FA Cup wins against Fylde and Billericay Town briefly broke the cycle of draws but defeat by Grimsby Town in the FA Cup second round at Proact Stadium yesterday ended that faint glimmer of light amid the gloom.

It is back to the league where, after starting the season with three consecutive wins in August, Chesterfield have failed to triumph in 19 games. High-flying Salford City visit the town with the crooked spire on Saturday.

If we step back for a moment, it is a bizarre and depressing stretch and yet, strangely, it almost feels befitting of a club at risk of a third successive relegation, rooted in a seemingly interminable malaise.

The FA Cup, of course, kindles memories of the finest moment in this proud club’s history, 21 years ago, when Jamie Hewitt’s memorable header at Old Trafford brought a semi-final replay with Middlesbrough. Until May, Chesterfield had been a fixture of the Football League for almost a century.


Martin Allen’s arrival in the summer was meant to shake the club from its torpor and spearhead an immediate return to League Two. His arrival felt like a breath of fresh air and Chesterfield fans, like many on social media, were quickly enamoured by the brevity of Allen’s quirky first-person press releases, always beginning with a cordial greeting and signed off with, “Take care, Martin.”

Yesterday, though, when the 1,700 travelling Grimsby fans, gleefully celebrating their 2-0 lead, aimed a second-half chorus of “You’re getting sacked in the morning” towards Allen, a significant contingent of the home support joined in. Chesterfield, fourth from bottom in the National League, look more likely to follow Stockport County, Darlington, Torquay United and York City into the regionalised realms of the sixth tier, than make a return to League Two. “Take care, Martin” may soon be his epitaph.

To lay the blame squarely at the door of “Mad Dog”, however, would be short-sighted given the events of the past few years. Indeed, without a change of ownership, it is becoming reasonable to ask who exactly can arrest their decline?

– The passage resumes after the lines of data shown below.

(* ===== verification/MdpLifecycle.v ===== *)
(** * MdpLifecycle: securing, starting and stopping the parts of Majordomo

    The CURVE configurations of src/majordomo/security.go, the readiness check
    of a mechanism, and [Start] and [Stop] of a worker (src/majordomo/worker.go)
    with the channels they close, which MdpWorker leaves out. *)

From Stdlib Require Import Strings.Byte ZArith Lia.
From stdpp Require Import base strings numbers gmap list.
From S2P Require Import Prelude Z85 Zmtp Conn Curve Mdp Broker MdpWorker MdpClient.

#[local] Open Scope Z_scope.
#[local] Set Default Goal Selector "!".

(** ** CURVE configurations *)

Record CURVESecurityConfig : Type := mkCURVE { cu_ServerKeys : option KeyPair; cu_ClientKeys : option KeyPair; cu_ServerPubKey : bytes }.

Definition NewCURVEServerSecurity (serverKeys : option KeyPair) : CURVESecurityConfig := mkCURVE serverKeys None (replicate 32 x00).
Definition NewCURVEClientSecurity (clientKeys : option KeyPair) (serverPublicKey : bytes) : CURVESecurityConfig := mkCURVE None clientKeys serverPublicKey.

Definition ToZMQSecurity (isServer : bool) (c : CURVESecurityConfig) : outcome Security :=
  if isServer then
    match cu_ServerKeys c with
    | None => Fail (Errorf "mdp: server keys required for server security")
    | Some k => Ret (NewServerSecurity (Some k))
    end
  else
    match cu_ClientKeys c with
    | None => Fail (Errorf "mdp: client keys required for client security")
    | Some k => Ret (NewClientSecurity (Some k) (cu_ServerPubKey c))
    end.

(** The constructors with CURVE: the options the broker, worker or client gets,
    and the mechanism put into them. *)
Definition NewBrokerWithCURVE (serverKeys : option KeyPair) (options : option BrokerOptions) : outcome (BrokerOptions * Security) :=
  match serverKeys with
  | None => Fail (Errorf "mdp: server keys required for CURVE broker")
  | Some k => Ret (default DefaultBrokerOptions options, NewServerSecurity (Some k))
  end.

Definition NewWorkerWithCURVE (clientKeys : option KeyPair) (serverPublicKey : bytes) (options : option WorkerOptions) : outcome (WorkerOptions * Security) :=
  match clientKeys with
  | None => Fail (Errorf "mdp: client keys required for CURVE worker")
  | Some k =>
      let o := default DefaultWorkerOptions options in
      Ret (mkWorkerOptions (wo_HeartbeatLiveness o) (wo_HeartbeatInterval o) (wo_ReconnectInterval o) true, NewClientSecurity (Some k) serverPublicKey)
  end.

Definition NewClientWithCURVE (clientKeys : option KeyPair) (serverPublicKey : bytes) (options : option ClientOptions) : outcome (ClientOptions * Security) :=
  match clientKeys with
  | None => Fail (Errorf "mdp: client keys required for CURVE client")
  | Some k => Ret (default DefaultClientOptions options, NewClientSecurity (Some k) serverPublicKey)
  end.

Definition NewAsyncClientWithCURVE (clientKeys : option KeyPair) (serverPublicKey : bytes) (options : option ClientOptions) : outcome (ClientOptions * Security) :=
  match clientKeys with
  | None => Fail (Errorf "mdp: client keys required for CURVE async client")
  | Some k => Ret (default DefaultClientOptions options, NewClientSecurity (Some k) serverPublicKey)
  end.

Definition LoadCURVEKeysFromZ85 (publicZ85 secretZ85 : bytes) : outcome KeyPair := NewKeyPairFromZ85 publicZ85 secretZ85.
Definition LoadCURVEKeysFromHex (publicHex secretHex : bytes) : outcome KeyPair := NewKeyPairFromHex publicHex secretHex.
Definition ValidateCURVEKey (keyZ85 : bytes) : outcome unit := ValidateZ85Key keyZ85.

(** ** Readiness *)

(** [validateSecurityReadiness] with the CURVE mechanism; [None]: no
    security. *)
Definition validateSecurityReadiness (security : option Security) : outcome unit :=
  match security with
  | None => Ret tt
  | Some s => ValidateMessageReadiness s
  end.

(** ** Starting and stopping a worker *)

(** [wl_running] is the state manager's variable; [wl_updates]: the updates
    that wait for it; [wl_manager]: it runs; [wl_stopCh], [wl_updatesClosed]:
    the channels are closed; [wl_stateStopped]: the atomic flag; [wl_loops]:
    worker loops started. *)
Record WorkerLife : Type := mkLife {
  wl_running : bool;
  wl_updates : list bool;
  wl_manager : bool;
  wl_stopCh : bool;
  wl_updatesClosed : bool;
  wl_stateStopped : bool;
  wl_loops : nat }.

(** A worker as [NewWorker] leaves it: the state manager runs, no loop does. *)
Definition new_life : WorkerLife := mkLife false [] true false false false 0.

(** The state manager takes [n] of the updates of [running]; it returns when
    the channel is closed and drained. *)
Definition life_manage (n : nat) (l : WorkerLife) : WorkerLife :=
  if wl_manager l then
    mkLife (foldl (fun _ v => v) (wl_running l) (take n (wl_updates l))) (drop n (wl_updates l)) true (wl_stopCh l) (wl_updatesClosed l)
      (wl_stateStopped l) (wl_loops l)
  else l.

(** [queryState(queryIsRunning)]; [answer]: how many updates are applied when
    it is answered, [None] when it is not answered in time. Nobody answers
    once the state manager has returned. *)
Definition life_query (answer : option nat) : M WorkerLife (option bool) := fun l =>
  match answer with
  | Some n => let l := life_manage n l in (Ret (if wl_manager l then Some (wl_running l) else None), l)
  | None => (Ret None, l)
  end.

(** [updateState(stateSetRunning, v)]: a send on the closed channel is ready and
    panics; when [stopCh] is closed too, [choice] says which case is taken. *)
Definition life_update (choice v : bool) : M WorkerLife unit := fun l =>
  if wl_updatesClosed l then
    if wl_stopCh l && negb choice then (Ret tt, l) else (Panic "send on closed channel", l)
  else if decide (length (wl_updates l) < 10)%nat then
    (Ret tt, mkLife (wl_running l) (wl_updates l ++ [v]) (wl_manager l) (wl_stopCh l) (wl_updatesClosed l) (wl_stateStopped l) (wl_loops l))
  else (Ret tt, l).

Definition life_Start (answer : option nat) (choice : bool) : M WorkerLife unit :=
  running ← life_query answer;
  if is_yes running then mfail (Errorf "mdp: worker already running")
  else
    life_update choice true;;
    mupd (fun l => mkLife (wl_running l) (wl_updates l) (wl_manager l) (wl_stopCh l) (wl_updatesClosed l) (wl_stateStopped l) (S (wl_loops l))).

(** The channel is closed once; the state manager drains it and returns. *)
Definition stopStateManager : M WorkerLife unit := mupd (fun l =>
  if wl_stateStopped l then l
  else mkLife (foldl (fun _ v => v) (wl_running l) (wl_updates l)) [] false (wl_stopCh l) true true (wl_loops l)).

(** [closed]: the error of closing the socket. *)
Definition life_Stop (answer : option nat) (choice : bool) (closed : option error) : M WorkerLife unit :=
  running ← life_query answer;
  if negb (is_yes running) then stopStateManager;; mfail (Errorf "mdp: worker not running")
  else
    life_update choice false;;
    l ← mget;
    if wl_stopCh l then mpanic "close of closed channel"
    else
      mupd (fun l => mkLife (wl_running l) (wl_updates l) (wl_manager l) true (wl_updatesClosed l) (wl_stateStopped l) (wl_loops l));;
      match closed with
      | Some e => mfail (Wrap "mdp: failed to close worker socket" e)
      | None => stopStateManager
      end.

(** Stopping a worker that was not started breaks it: [Stop] reports that
    the worker is not running, and every [Start] after it panics, whatever the
    state manager answers, since the channel of updates is closed and nothing else
    in its [select] is ready. A worker that is started and stopped returns from both, and
    [Start] may then panic. Two calls of [Start] in a row may both succeed, and run
    two loops, when the state manager has not applied the first one's update. *)
Theorem worker_start_stop :
  (∀ answer choice closed, ∃ l, life_Stop answer choice closed new_life = (Fail (Errorf "mdp: worker not running"), l) ∧
     ∀ answer' choice', (life_Start answer' choice' l).1 = Panic "send on closed channel") ∧
  (∃ l1 l2, life_Start (Some 0%nat) true new_life = (Ret tt, l1) ∧ life_Stop (Some 1%nat) true None l1 = (Ret tt, l2) ∧
     wl_manager l2 = false ∧ wl_running l2 = false ∧ (life_Start None true l2).1 = Panic "send on closed channel" ∧ (life_Start None false l2).1 = Ret tt) ∧
  (∃ l1 l2, life_Start (Some 0%nat) true new_life = (Ret tt, l1) ∧ life_Start (Some 0%nat) true l1 = (Ret tt, l2) ∧ wl_loops l2 = 2%nat ∧
     (life_Start (Some 1%nat) true l1).1 = Fail (Errorf "mdp: worker already running")).
Proof.
  split_and!; [|by repeat eexists..]. intros answer choice closed. exists (mkLife false [] false false true true 0). split; [by destruct answer as [[]|]|].
  intros answer' choice'. by destruct answer', choice'.
Qed.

Dave Allen, the owner since 2009, has presided over two League Two titles, an EFL Trophy triumph at Wembley and the move from the antiquated Saltergate into the 10,000-capacity Proact in 2010. But, since November 2016, when the Sheffield casino owner — to whom the club are indebted to the tune of more than £12 million — stormed out of the club’s AGM after the refusal of directors to forgo interest on their loans, he has only been seen when appointing Allen and denouncing his predecessors as “total failures”.

The former Sheffield Wednesday owner has repeatedly stated his desire to sell the club. A series of interested investors — including a Chinese consortium reportedly willing to part with £10 million — have come and gone as the club’s decline continues. Allen would be lucky to get a third of that now and what bewilders supporters is why a successful businessman has accepted such staggering incompetence as the value of his investment nosedives.

The origins of the club’s atrophy can be traced back to the departure of Paul Cook, the former manager, to Portsmouth, a matter of days after leading the Spireites to the League One play-offs in 2015. Dean Saunders, his replacement, had been relegated with Doncaster Rovers, Wolverhampton Wanderers and Crawley Town in his previous three posts but was hired and fired by November before he could add No 4.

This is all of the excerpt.